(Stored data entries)

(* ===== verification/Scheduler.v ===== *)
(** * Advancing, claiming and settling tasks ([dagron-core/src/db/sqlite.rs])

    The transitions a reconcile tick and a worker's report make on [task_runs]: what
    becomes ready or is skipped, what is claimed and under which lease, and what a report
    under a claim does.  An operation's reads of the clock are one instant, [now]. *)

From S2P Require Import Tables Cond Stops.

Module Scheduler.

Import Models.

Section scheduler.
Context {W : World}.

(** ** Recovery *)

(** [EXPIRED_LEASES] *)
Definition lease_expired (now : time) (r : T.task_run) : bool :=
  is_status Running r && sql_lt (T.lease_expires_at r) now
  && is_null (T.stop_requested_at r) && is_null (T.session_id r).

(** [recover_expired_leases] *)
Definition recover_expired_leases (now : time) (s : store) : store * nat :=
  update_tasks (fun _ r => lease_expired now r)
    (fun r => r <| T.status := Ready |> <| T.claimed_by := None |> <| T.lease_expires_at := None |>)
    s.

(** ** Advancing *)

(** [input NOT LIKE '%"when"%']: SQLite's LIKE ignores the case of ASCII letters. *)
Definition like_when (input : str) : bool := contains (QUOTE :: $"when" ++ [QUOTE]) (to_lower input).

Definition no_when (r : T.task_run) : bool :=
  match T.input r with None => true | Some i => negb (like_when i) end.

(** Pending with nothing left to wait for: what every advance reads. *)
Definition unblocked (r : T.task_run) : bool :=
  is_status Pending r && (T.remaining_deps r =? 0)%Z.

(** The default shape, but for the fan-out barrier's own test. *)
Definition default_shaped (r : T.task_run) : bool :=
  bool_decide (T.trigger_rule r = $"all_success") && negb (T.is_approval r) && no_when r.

• The task: Lines in the records that hold the word "with" are to be counted; give only the total.

• Answer section: 2